You will have to develop some kind of data lake to store unstructured data anyway. You will end up with a Snowflake data warehouse and a data lake. Why not just go with data lake first then.

Databricks/Spark are just good platforms to help you do something with structured data in your lake. With the recent additions to its execution engine and Delta (strange naming tbh) it will be pretty much the same as Snowflake for you.

mrbungie · on Feb 1, 2021

BigQuery/Snowflake can process Parquet and multiple other formats in Object Storage. You can use them more "freely" if you keep your raw data in open formats.

You need something more complicated than what can be done using BigQuery/Snowflake (that remaining 20%, though I would say 10%)? Export the dataset to CSV/Parquet/Avro/ORC/whatever and process it with anything, including Dataproc/HDInsight/EMR or even Databricks. That's actually a common pattern.

snidane · on Feb 1, 2021

While both BQ and Snowflake are adopting lake features, they still only support parquet and other file formats for loading, not for querying.

Can't do a simple

    select * from s3://file.parquet

which you can do in Spark. Having to load it into the data warehouse means that you duplicate your data two times and it is stupidly annoying.

Many times the data doesn't even resemble anything tabular before I structure it in python scripts. Why would I load it inside a warehouse only to then pull it down to do some python processing and loading it back. Which makes the data travel from DWH storage to a data lake and then to my compute cluster and then the same cumbersome roadtrip back. Pretty wasteful. Spark at least allows me to schedule a python function across a cluster while copying only from lake to my compute node and back.

Data warehouses like BQ and Snowflake are great for data scientists after a bunch of engineers slice and dice raw data into clean tables. For anyone working with not yet structured data, data lake wins hands down.

carlineng · on Feb 1, 2021

Not quite -- Snowflake allows you to query data directly from S3 without having to ingest it. You can either query the S3 file directly [1], or define an external table on top of it [2]. If the data is JSON, Avro, XML, or some other "semi-structured" format, then Snowflake's "variant" data type makes this type of data very easy to work with. For raw text or log lines, you can still load to Snowflake and process using regex or UDFs.

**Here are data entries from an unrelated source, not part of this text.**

(** * The A2/A3 task-graph execution engine: scheduler, worker and bring-up

    A shallow embedding of the device-side runtime:

    - [src/runtime/runtime_a2a3/core/common/pto_task.h]   (data layout)
    - [src/runtime/runtime_a2a3/core/aicore/aicore_kernel.cpp] (worker loop)
    - [src/runtime/runtime_a2a3/core/aicpu/aicpu_kernel.cpp]   (single scheduler)
    - [runtime/src/runtime/aicpu/graphexecutor.cpp]            (multi-thread scheduler)
    - [runtime/src/platform/a2a3/aicpu/kernel.cpp]             (bring-up manager)

    C integers are integers of [Z]; the atomic read-modify-write operations
    wrap around at 32 bits.  Arrays are lists read with [!!] and updated with
    [<[ _ := _ ]>]; an access outside the array is undefined behaviour in the
    source and makes the embedded function return [None].  Shared memory is
    explicit state; the stores a scheduler makes to the handshake cells are
    also logged, in program order, so that the order of two stores to one
    cell can be stated. *)

From Stdlib Require Import ZArith Lia Bool.
From stdpp Require Import base option list.

Local Open Scope Z_scope.

(* ===================================================================== *)
(** ** 32-bit integers *)
(* ===================================================================== *)

Module Int32.

Definition min_int : Z := - 2 ^ 31.
Definition max_int : Z := 2 ^ 31 - 1.

(** The value an [int32_t] holds after a two's-complement wrap-around. *)
Definition wrap (z : Z) : Z := (z + 2 ^ 31) mod 2 ^ 32 - 2 ^ 31.

Definition in_range (z : Z) : Prop := min_int <= z <= max_int.

(** [std::atomic<int>::fetch_add] / [fetch_sub]: the stored value wraps. *)
Definition add (a b : Z) : Z := wrap (a + b).
Definition sub (a b : Z) : Z := wrap (a - b).

End Int32.

(* ===================================================================== *)
(** ** The handshake cell ([PTOHandshake], pto_task.h:132-140) *)
(* ===================================================================== *)

Module Cell.

Record Handshake := mkHandshake {
  aicpu_ready : Z;   (* AICPU ready signal *)
  aicore_done : Z;   (* AICore ready signal (core_id + 1) *)
  control     : Z;   (* 0 = run, 1 = quit *)
  task        : Z;   (* task pointer, 0 = no task *)
  task_status : Z;   (* 0 = idle/done, 1 = busy *)
  core_type   : Z    (* 0 = AIC, 1 = AIV *)
}.
(** * Shopping-list state engine of [App.tsx]: a shallow embedding

    The React component keeps four collections (categories, items, sets,
    purchase logs) and mutates them through state updaters.  Each updater
    is embedded here as a pure function on lists; the values a handler
    reads from its closure ([items], [categories]) are explicit arguments,
    separate from the [prev] value the queued updater receives.

    Fire-and-forget remote writes ([upsertItem], [deleteItemApi]), toasts
    and timers do not feed back into the four collections and are left
    out. *)

From Stdlib Require Import List String Ascii ZArith Bool Lia.
From Stdlib Require Import Permutation Sorted.
Import ListNotations.

Local Open Scope Z_scope.
Local Open Scope list_scope.

(** ** What the host platform provides *)

(** [String.prototype.toLowerCase], [toUpperCase] and [trim].  Their
    Unicode tables are the platform's; the engine only composes them. *)
Class JsString := {
  toLowerCase : string -> string;
  toUpperCase : string -> string;
  trim : string -> string
}.

(** [new Date(t).setHours(0, 0, 0, 0)]: the local midnight that starts the
    calendar day of the instant [t] (milliseconds since the epoch). *)
Class JsDate := {
  startOfDay : Z -> Z
}.

(** [String.prototype.localeCompare]: negative, zero or positive. *)
Class JsCollate := {
  localeCompare : string -> string -> Z
}.

(** ** Data model ([types.ts]) *)

Module CategoryDef.
Record t := mk {
  id : string;
  name : string;
  emoji : string
}.
End CategoryDef.
Abbreviation CategoryDef := CategoryDef.t.
(** X1. Every request that [ReportGenerator] has issued, at any point of
    any sequence of events, is a POST to the analyze endpoint with exactly
    the fields [file] and [reportTitle], in that order, and its title is
    not empty and has no white space left to trim. *)
Theorem X1_rg_requests_well_formed (w : World ReportGenerator.State)
    (Hreach : ReportGenerator.reachable w) :
  Forall rg_request_ok (sent (env w)).
Proof.
  induction Hreach as [|ev w _ IH].
  - constructor.
  - destruct (rg_sent_step ev w) as [E|(_ & f & F & B & E)]; rewrite E; auto.
    apply Forall_app. split; [exact IH|].
    constructor; [|constructor].
    exists f, (to_usv (trim (ReportGenerator.reportTitle (comp w)))).
    split; [reflexivity|]. split.
    + apply to_usv_nonempty. intros H. apply trim_nil_blank in H. congruence.
    + apply trim_to_usv_trim.
Qed.

Lemma X1_rg_requests_well_formed_witness :
  Forall rg_request_ok
    (sent (env (ReportGenerator.run
                  [Submit; Settle 0 (Resolved bad_data);
                   ChangeTitle (lit " Q2 "); Submit]
                  (rg_world (lit "  Q1 Report ") (Some sample_csv))))).
Proof.
  apply X1_rg_requests_well_formed.
  apply rg_reachable_run. apply rg_reachable_run. apply ReportGenerator.reach_init.
Defined.

(** X2. Every request that [App] has issued is a POST to /api/analyze with
    exactly the fields [agentName] and [file], in that order, and its name
    is not empty. *)
Theorem X2_app_requests_well_formed (a : World App.State)
    (Hreach : App.reachable a) :
  Forall app_request_ok (sent (env a)).
Proof.
  induction Hreach as [|ev a _ IH].
  - constructor.
  - destruct (app_sent_step ev a) as [E|(_ & f & F & N & E)]; rewrite E; auto.
    apply Forall_app. split; [exact IH|].
    constructor; [|constructor].
    exists f, (to_usv (App.name (comp a))).
    split; [reflexivity|now apply to_usv_nonempty].
Qed.

Lemma X2_app_requests_well_formed_witness :
  Forall app_request_ok
    (sent (env (App.run [Submit; Submit; Settle 1 unreachable; Submit]
                  (app_world (lit "Ann") (Some sample_csv))))).
Proof.
  apply X2_app_requests_well_formed.
  apply app_reachable_run. apply app_reachable_run. apply App.reach_init.
Defined.

(** X3. The title that [ReportGenerator] sends is the typed title with
    nothing but white space taken off its two ends, as a USVString: the
    typed title is a text [t] between a blank prefix and a blank suffix,
    [t] is not empty and neither begins nor ends with white space, and
    what is sent is [t] with each surrogate that is not half of a pair
    replaced by U+FFFD, which has the length of [t] and is [t] itself when
    [t] holds no surrogate. *)
Theorem X3_rg_sent_title (w : World ReportGenerator.State) (f : File)
    (Hfile : ReportGenerator.file (comp w) = Some f)
    (Htitle : blank (ReportGenerator.reportTitle (comp w)) = false)
    (Hidle : ReportGenerator.loading (comp w) = false) :
  exists pre t post,
    ReportGenerator.reportTitle (comp w) = pre ++ t ++ post /\
    blank pre = true /\ blank post = true /\
    starts_clean t /\ starts_clean (rev t) /\ t <> [] /\
    sent (env (ReportGenerator.step Submit w))
    = sent (env w) ++
      [mkRequest (lit "http://localhost:8000/api/analyze") (lit "POST")
         [(lit "file", EFile f); (lit "reportTitle", EString (to_usv t))]] /\
    List.length (to_usv t) = List.length t /\
    (Forall (fun c => is_high_surrogate c = false /\
                      is_low_surrogate c = false) t -> to_usv t = t).
Proof.
  destruct (trim_split (ReportGenerator.reportTitle (comp w)))
    as (pre & post & E & B1 & B2).
  exists pre, (trim (ReportGenerator.reportTitle (comp w))), post.
  repeat split; auto.
  - apply trim_starts_clean.
  - apply trim_ends_clean.
  - intros H. apply trim_nil_blank in H. congruence.
  - simpl. rewrite Hidle. now rewrite (rg_valid w f Hfile Htitle).
  - symmetry. eapply Forall2_length. apply to_usv_white_space.
  - apply to_usv_plain.
Qed.

Lemma X3_rg_sent_title_witness :
  let w := rg_world (lit "  Q1 Report ") (Some sample_csv) in
  exists pre t post,
    ReportGenerator.reportTitle (comp w) = pre ++ t ++ post /\
    blank pre = true /\ blank post = true /\
    starts_clean t /\ starts_clean (rev t) /\ t <> [] /\
    sent (env (ReportGenerator.step Submit w))
    = sent (env w) ++
      [mkRequest (lit "http://localhost:8000/api/analyze") (lit "POST")
         [(lit "file", EFile sample_csv); (lit "reportTitle", EString (to_usv t))]] /\
    List.length (to_usv t) = List.length t /\
    (Forall (fun c => is_high_surrogate c = false /\
                      is_low_surrogate c = false) t -> to_usv t = t).
Proof.
  apply (@X3_rg_sent_title (rg_world (lit "  Q1 Report ") (Some sample_csv)) sample_csv);
    reflexivity.
Defined.

(** X4. Requests are issued by submits only, at most one per submit: over
    any sequence of events, the requests issued grow by no more than the
    number of [Submit] events in it; edits and settles issue none (there
    is no retry). *)
Theorem X4_requests_only_on_submit
    (evs : list Event) (w : World ReportGenerator.State) (a : World App.State) :
  List.length (sent (env (ReportGenerator.run evs w)))
    <= List.length (sent (env w)) + List.length (filter is_submit evs) /\
  List.length (sent (env (App.run evs a)))
    <= List.length (sent (env a)) + List.length (filter is_submit evs).
Proof.
  split.
  - revert w. induction evs as [|ev evs IH]; intros w; simpl; [lia|].
    specialize (IH (ReportGenerator.step ev w)).
    change (fold_left (fun w0 ev0 => ReportGenerator.step ev0 w0) evs
              (ReportGenerator.step ev w))
      with (ReportGenerator.run evs (ReportGenerator.step ev w)).
    destruct (rg_sent_step ev w) as [E|(-> & f & _ & _ & E)];
      rewrite E in IH.
    + destruct (is_submit ev); simpl; lia.
    + rewrite length_app in IH. simpl in *. lia.
  - revert a. induction evs as [|ev evs IH]; intros a; simpl; [lia|].
    specialize (IH (App.step ev a)).
    change (fold_left (fun w0 ev0 => App.step ev0 w0) evs (App.step ev a))
      with (App.run evs (App.step ev a)).
    destruct (app_sent_step ev a) as [E|(-> & f & _ & _ & E)];
      rewrite E in IH.
    + destruct (is_submit ev); simpl; lia.
    + rewrite length_app in IH. simpl in *. lia.
Qed.

(** ** How a settled request is handled *)

Lemma falsy_printable (e : json) : truthy e = false -> printable e = true.
Proof. destruct e; simpl; auto; discriminate. Qed.

Lemma rg_render_throws (c : ReportGenerator.State) :
  ReportGenerator.render c = None <-> printable (ReportGenerator.error c) = false.
Proof.
  unfold ReportGenerator.render, ReportGenerator.render_error.
  destruct (truthy (ReportGenerator.error c)) eqn:T.
  - destruct (printable (ReportGenerator.error c)); split; congruence.
  - rewrite (falsy_printable _ T). split; discriminate.
Qed.
(** What [fetch_stock_data] returns depends on the clock through the
    creation stamp only. *)
Lemma fetch_stock_data_clock (ticker : string) (date : option Z) (max_retries : nat)
    (k1 k2 : nat) (r : StocksDaily.row) (sleeps : list Z) (k1' : nat) :
  StockDataLoader.fetch_stock_data e ticker date max_retries k1 = ((Some r, sleeps), k1') ->
  exists r' k2',
    StockDataLoader.fetch_stock_data e ticker date max_retries k2
    = ((Some r', sleeps), k2')
    /\ StocksDaily.unstamped r' = StocksDaily.unstamped r.
Proof.
  unfold StockDataLoader.fetch_stock_data. intro H.
  destruct (attempts_clock ticker
              (match date with Some d => d | None => StockDataLoader.today e - 1 end)
              max_retries max_retries 0 k1 k2) as [Hs Ho].
  rewrite H in Hs, Ho.
  destruct (StockDataLoader.attempts e ticker _ max_retries max_retries 0 k2)
    as [[o s] k2'].
  simpl in Hs, Ho. subst s.
  destruct o as [r' | ]; [| discriminate].
  exists r', k2'. split; [reflexivity |]. simpl in Ho. congruence.
Qed.

Lemma unstamped_key (r r' : StocksDaily.row) :
  StocksDaily.unstamped r' = StocksDaily.unstamped r ->
  StocksDaily.key r' = StocksDaily.key r.
Proof.
  intro H. unfold StocksDaily.key.
  change (StocksDaily.ticker r') with (StocksDaily.ticker (StocksDaily.unstamped r')).
  change (StocksDaily.date r') with (StocksDaily.date (StocksDaily.unstamped r')).
  now rewrite H.
Qed.

Lemma update_loop_keeps (batch_delay : float) (batch_size : positive)
    (tickers : list string) (i : Z) (p : StockDataLoader.progress) (k : nat) :
  incl (map StocksDaily.key (StockDataLoader.table p))
    (map StocksDaily.key
       (StockDataLoader.table
          (fst (StockDataLoader.update_loop e batch_delay batch_size tickers i p k)))).
Proof. apply (update_loop_accounts e batch_delay batch_size tickers i p k). Qed.

Lemma update_loop_persists (batch_delay : float) (batch_size : positive)
    (tk : string) (r : StocksDaily.row) (sleeps : list Z) (k1 k1' : nat) :
  StockDataLoader.fetch_stock_data e tk None 3 k1 = ((Some r, sleeps), k1') ->
  (forall r', StocksDaily.key r' = StocksDaily.key r ->
              accepts_bars (StockDataLoader.store e) [r'] = true) ->
  forall tickers i p k,
    In tk tickers ->
    In (StocksDaily.key r)
      (map StocksDaily.key
         (StockDataLoader.table
            (fst (StockDataLoader.update_loop e batch_delay batch_size tickers i p k)))).
Proof.
  intros F A. induction tickers as [ | t tickers IH]; intros i p k I; [destruct I |].
  cbn [StockDataLoader.update_loop]. unfold bind.
  destruct I as [-> | I].
  - destruct (fetch_stock_data_clock tk None 3 k1 k r sleeps k1' F)
      as (r' & k' & F' & U).
    rewrite F'. cbv zeta. apply update_loop_keeps.
    cbn [StockDataLoader.table]. unfold StockDataLoader.insert_stock_data.
    apply unstamped_key in U. rewrite (A r' U), <- U.
    apply in_map, upsert_In.
  - destruct (StockDataLoader.fetch_stock_data e t None 3 k) as [[o s] k'].
    cbv zeta. now apply IH.
Qed.

Lemma update_loop_origin (batch_delay : float) (batch_size : positive)
    (key : string * Z) :
  forall tickers i p k,
    In key
      (map StocksDaily.key
         (StockDataLoader.table
            (fst (StockDataLoader.update_loop e batch_delay batch_size tickers i p k)))) ->
    In key (map StocksDaily.key (StockDataLoader.table p))
    \/ exists tk k1 r1 s1 k1',
         In tk tickers
         /\ StockDataLoader.fetch_stock_data e tk None 3 k1 = ((Some r1, s1), k1')
         /\ key = StocksDaily.key r1.
Proof.
  induction tickers as [ | t tickers IH]; intros i p k H; [now left |].
  cbn [StockDataLoader.update_loop] in H. unfold bind in H.
  destruct (StockDataLoader.fetch_stock_data e t None 3 k) as [[o s] k'] eqn:F.
  cbv zeta in H. apply IH in H.
  destruct H as [H | (tk & k1 & r1 & s1 & k1' & I & F1 & E)].
  - destruct o as [r | ]; cbn [StockDataLoader.table] in H; [| now left].
    unfold StockDataLoader.insert_stock_data in H.
    destruct (accepts_bars (StockDataLoader.store e) [r]); [| now left].
    apply keys_upsert_In in H. destruct H as [-> | H]; [| now left].
    right. exists t, k, r, s, k'. split; [now left | auto].
  - right. exists tk, k1, r1, s1, k1'. split; [now right | auto].
Qed.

For unstructured or "complex" data like images and PDFs, then you may need to reach for a different compute environment.

[1] https://docs.snowflake.com/en/user-guide/querying-stage.html [2] https://docs.snowflake.com/en/user-guide/tables-external-int...

snidane · on Feb 2, 2021

Yeah I thought Snowflake external tables would do this but it is not the case.

External table in Snowflake only allows you to ingest data from s3 to their storage (which is also s3 behind the scenes).

Perhaps something has changed since the last time I tried, but when I tried my conclusion was that "external tables" in Snowflake are not what you think they are.

Also I have not seen examples of "select * from s3://file.json" in the links you provided.

I would like to be corrected if I'm mistaken.

dominotw · on Feb 2, 2021

> External table in Snowflake only allows you to ingest data from s3 to their storage

No. External table doesn't do any "ingesting" whatsoever. You can if you want to but you thats not the primary usecase.

https://docs.snowflake.com/en/user-guide/tables-external-int...

" enables querying data stored in files in an external stage as if it were inside a database "

> I have not seen examples of "select * from s3://file.json" in the links you provided.

you cannot directly query a random file off of s3( not sure why someone would want to do that) . Snowflake is a database , not a python script.

You have to build a an external table

" create external table abc location=s3://dir-to-file "

then

" select * from abc "

> "external tables" in Snowflake are not what you think they are.

They are exactly what you think they are. Tables stored externally to snowflake.

snidane · on Feb 2, 2021

Thanks for clarification. I either wasn't able to figure this out back then or things have changes since then.

fphhotchips · on Feb 1, 2021

> Can't do a simple select * from s3://file.parquet

That's not really true; Snowflake can query directly from S3 just fine, even from other clouds. You just need to set up the credentials (or supply them in the query, but that's not usually a good idea).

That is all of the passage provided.